In the mornings, he would move to our side of the road, at various hunting stations, and usually concluded the day at the high peak of our next-door neighbor’s roof, seemingly content to just sit. 

Everyone in the neighborhood tracked his whereabouts, traded photos, and speculated about why he was staying so long.  He was not at all shy and did not seem to mind having people or dogs around. 

Sitting on a rock on our back yard.

But after two visiting photographers stalked him one day, he packed up and left, presumably for summer on the tundra.

Perched in our big back yard oak

In the meantime, we had a lot going on.  In April, we finally had our kitchen redone.  It had cheap oak cabinets and dark formica countertops that we had long wanted to replace. 

We had debated expanding the kitchen or opening it to the living room, but eventually decided to leave the layout the way it was.  It is a great kitchen for cooking—very compact, efficient, and cool in the summer. 

We did need more storage, so put in additional cabinets under the island and along one wall.  We love to cook and now it is such a joy to be in the kitchen with everything just where we want it.   My favorite addition is the table George built for one wall. 

The top is from a cherry tree from our land and is simply gorgeous. 

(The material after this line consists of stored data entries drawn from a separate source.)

Definition dict (V : Type) : Type := list (string * V).

Definition empty {V : Type} : dict V := [].

Fixpoint get {V : Type} (k : string) (d : dict V) : option V :=
  match d with
  | [] => None
  | (k', v) :: d' => if String.eqb k k' then Some v else get k d'
  end.

Fixpoint set {V : Type} (k : string) (v : V) (d : dict V) : dict V :=
  match d with
  | [] => [(k, v)]
  | (k', v') :: d' =>
      if String.eqb k k' then (k, v) :: d' else (k', v') :: set k v d'
  end.

Definition keys {V : Type} (d : dict V) : list string := map fst d.

(** [for x in xs: result[key x] = val x], from a given [result]. *)
Definition loop {A V : Type} (key : A -> string) (val : A -> V)
  (result : dict V) (xs : list A) : dict V :=
  fold_left (fun result x => set (key x) (val x) result) xs result.

(** [result = {}] and the loop above. *)
Definition collect {A V : Type} (key : A -> string) (val : A -> V)
  (xs : list A) : dict V :=
  loop key val empty xs.

End PyDict.

(** ** float64 *)

Module Float64.

(** numpy's conversion of a count to float64 (counts stay below 2^63). *)
Definition of_int (n : Z) : float := PrimFloat.of_uint63 (Uint63.of_Z n).

(** [a / b if b > 0 else 0], then [float(...)]. *)
Definition ratio (a b : Z) : float :=
  if (0 <? b)%Z then (of_int a / of_int b)%float else 0%float.

(** The float64 reduction [ndarray.sum]. numpy adds pairwise in blocks and
    bottleneck adds in row order; the checks are stated for any reduction. *)
Class Reduction : Type := np_sum : list float -> float.

(** The plain loop, which is numpy's order below eight elements. *)
Definition loop_sum : Reduction := fun xs => fold_left PrimFloat.add xs 0%float.

End Float64.

(** ** pandas *)

Module Pandas.
Import Float64.
(** * gh-repo-transfer: migration validation and batch analysis

    A shallow embedding of the Go packages [validation] (the dependency
    classifier), [batch] (the batch analyzer and its free-text ruleset
    resolver) and the structured ruleset resolver of package
    [dependencies], with the properties of the specification proved or
    refuted on them. *)

From Stdlib Require Import ZArith Lia Bool List String Ascii DecimalString.
From stdpp Require Import base list strings.
Import ListNotations.

Local Open Scope string_scope.
Local Open Scope Z_scope.
Local Open Scope list_scope.

(** ** Go's [strings] and [fmt], as far as the packages use them

    Go strings are byte sequences; [string] (a list of 8-bit [ascii]) is
    the same data.  The byte-level functions are written out.  The two
    functions that depend on Unicode case tables, [strings.ToLower] and
    [strings.EqualFold], are taken as variables of the sections that use
    them; [ToLowerASCII] and [EqualFoldASCII] are what they compute on
    strings of ASCII bytes, and serve for concrete evaluations. *)

Module GoStrings.

(** [strings.HasPrefix(s, prefix)] *)
Definition HasPrefix (s prefix : string) : bool := String.prefix prefix s.

(** [s[n:]] *)
Fixpoint slice_from (n : nat) (s : string) : string :=
  match n, s with
  | O, _ => s
  | S n', String _ s' => slice_from n' s'
  | S _, EmptyString => EmptyString
  end.

(** [s[:n]] *)
Definition slice_to (n : nat) (s : string) : string := String.substring 0 n s.

(** [strings.TrimPrefix(s, prefix)]: [s] without the leading [prefix],
    or [s] itself when it does not start with it. *)
Definition TrimPrefix (s prefix : string) : string :=
  if HasPrefix s prefix then slice_from (String.length prefix) s else s.

(** [strings.Index(s, substr)]: byte index of the first occurrence, or -1. *)
Fixpoint Index (s substr : string) : Z :=
  if String.prefix substr s then 0
  else match s with
       | EmptyString => -1
       | String _ s' =>
           let i := Index s' substr in
           if i <? 0 then -1 else i + 1
       end.

(** [strings.Contains(s, substr)] is [Index(s, substr) >= 0]. *)
Definition Contains (s substr : string) : bool := 0 <=? Index s substr.

(** The scan of [strings.Split] for a non-empty separator: [skip] bytes
    of a separator just found are still to be passed over, [cur] is the
    piece being collected. *)
Fixpoint split_scan (sep : string) (skip : nat) (cur : string) (s : string)
  : list string :=
  match s with
  | EmptyString => [cur]
  | String c s' =>
      match skip with
      | S k => split_scan sep k cur s'
      | O =>
          if String.prefix sep s
          then cur :: split_scan sep (String.length sep - 1) EmptyString s'
          else split_scan sep O (cur +:+ String c EmptyString) s'
      end
  end.

(** [strings.Split(s, sep)].  With an empty separator Go cuts after every
    UTF-8 sequence, which for ASCII text is every byte; the packages only
    split on the literals ["/"] and [", "]. *)
Definition Split (s sep : string) : list string :=
  match sep with
  | EmptyString => map (fun c => String c EmptyString) (list_ascii_of_string s)
  | _ => split_scan sep O EmptyString s
  end.
Lemma read_all_walks (g : addr → M T T) (l : list addr) :
  (∀ r s v s', g r s = Ok (v, s') → ∃ t, evolves t s s') →
  (∀ r s v s', g r s = Ok (v, s') → enters (EvGet r) s s') →
  ∀ s vs s', Forall (is_input s) l → read_all g l s = Ok (vs, s') →
             ∃ t, walks t s s'.
Proof.
  intros Hge Hgw. induction l as [|r l IH]; intros s vs s' Hl H; simpl in H.
  - injection H as _ <-. eauto using walks_refl.
  - apply bind_Ok in H as (v1 & s1 & H1 & H).
    apply bind_Ok in H as (vs1 & s2 & H2 & H). injection H as _ <-.
    apply Forall_cons in Hl as [Hr Hl].
    destruct (Hge _ _ _ _ H1) as [t0 E]. apply evolves_same_graph in E.
    destruct (Hgw _ _ _ _ H1) as (t1 & Hl1 & W1).
    destruct (IH s1 vs1 s2) as [t2 W2]; [|done|].
    { eapply Forall_impl; [exact Hl|]. intros q. apply E. }
    exists ((EvGet r :: t1) ++ t2). apply (walks_trans _ _ s s1 s2); [|done..].
    split; [done|]. by constructor.
Qed.

(** [dispatch] on the expression [p]: its reads go to its inputs, and the
    function call is made on [p]. *)
Lemma dispatch_walks (g : addr → M T T) p nd e s0 s v s' :
  (∀ r s v s', g r s = Ok (v, s') → ∃ t, evolves t s s') →
  (∀ r s v s', g r s = Ok (v, s') → enters (EvGet r) s s') →
  heap s !! p = Some nd → m_expr nd = Some e →
  dispatch g p e s = Ok (v, s') → ∃ t, walks t s s'.
Proof.
  intros Hge Hgw Hp He H. apply dispatch_inv in H as (vals & s1 & H1 & -> & _).
  pose proof H1 as H1'.
  eapply read_all_evolves in H1' as [t0 E]; [|done]. apply evolves_same_graph in E.
  eapply read_all_walks in H1 as [t1 W1]; [|done..|].
  - exists (t1 ++ [EvCall p vals]). apply (walks_trans _ _ s s1); [done..|].
    split; [done|]. constructor; [|constructor]. apply E. by exists nd, e.
  - apply Forall_forall. intros a Ha. by exists p, nd, e.
Qed.
(** [check_play_success] *)
Definition check_play_success (drawn_card target_card : Card)
    (player_choice : move_type) : bool :=
  if is_joker drawn_card then true
  else match player_choice with
       | higher => value drawn_card >? value target_card
       | lower => value drawn_card <? value target_card
       | higher_equal => value drawn_card >=? value target_card
       | lower_equal => value drawn_card <=? value target_card
       end.

Definition member (x : Z) (l : list Z) : bool := bool_decide (x ∈ l).

(** [update_counts] *)
Definition update_counts (gui : t) (card : option Card) : t :=
  match card with
  | None => gui
  | Some card =>
    if is_joker card then gui
    else
      let v := value card in
      {| game := game gui;
         count1 := if v >? 8 then count1 gui + 1
                   else if v <? 8 then count1 gui - 1 else count1 gui;
         count2 := if member v [12; 13; 14] then count2 gui + 2
                   else if member v [9; 10; 11] then count2 gui + 1
                   else if member v [5; 6; 7] then count2 gui - 1
                   else if member v [2; 3; 4] then count2 gui - 2
                   else count2 gui;
         count3 := if member v [13; 14] then count3 gui + 3
                   else if member v [11; 12] then count3 gui + 2
                   else if member v [9; 10] then count3 gui + 1
                   else if member v [6; 7] then count3 gui - 1
                   else if member v [4; 5] then count3 gui - 2
                   else if member v [2; 3] then count3 gui - 3
                   else count3 gui |}
  end.

(** How a call of [process_play] ended. *)
Inductive played :=
  | NoInclusiveChoices
  | NoMoreCards
  | Played (is_correct : bool) (recovery_offered : bool).

(** [offer_failed_box_recovery] opens its dialog when there is a failed
    position; the dialog does not block and changes nothing by itself. *)
Definition offer_failed_box_recovery (g : NineBoxGame.t) : bool :=
  bool_decide (failed_boxes g ≠ ∅).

After the kitchen was completed, in May, I drove to Pennsylvania to visit museums and antique wheel collectors. 

The Germanic buildings at Ephrata Cloister, a religious settlement requiring celibacy, scant meals, and sleeping on narrow benches.

The drive down was hair-raising—torrential rain on highways clogged with 18-wheelers (there seem to be a lot more trucks on the road since covid hit).  I vowed never to drive through New Jersey again, but it was worth it.  

Ephrata Valley wheels and a tape loom

People who collect antique wheels have developed a “railroad” system of volunteers who transport wheels when traveling.  I railroaded a car-load of New England wheels to Pennsylvania and exchanged wheels there with another railroader from Michigan.  So, we moved some mid-western wheels to New England (where they are hard to find) and vice-versa

Landis Valley Farm Museum in Lancaster

We both met up with two other wheel enthusiasts for tours we had arranged of the textile equipment at Ephrata Cloister and the Landis Valley Farm museum. 

A tape loom in the Landis Valley Museum collection

I spent another amazing day visiting with two different wheel collectors–talking wheels and weaving. I managed to fit nine wheels (for three different people) in the car coming home. It was a wonderful trip, especially sweet after a year without travel.

Nine wheels in the car

Once home, gardening was in full swing.  Last fall and this spring, George has been planting trees, for screening and beauty. 

He planted redbud and shadblow in the understory and what we laughingly call an archipelago of evergreens and a Japanese stewartia along a slope in the front lawn. 

They look like a tree army vanguard, slowly working their way across the yard.  A star magnolia George planted in the fall survived two snowfalls while budding out,

to give us quite a show. 

In fact, it was a very blossomy spring all around. 

The lilacs were spectacular.  

It has been very dry and hot, though—a continuation of last year’s drought.  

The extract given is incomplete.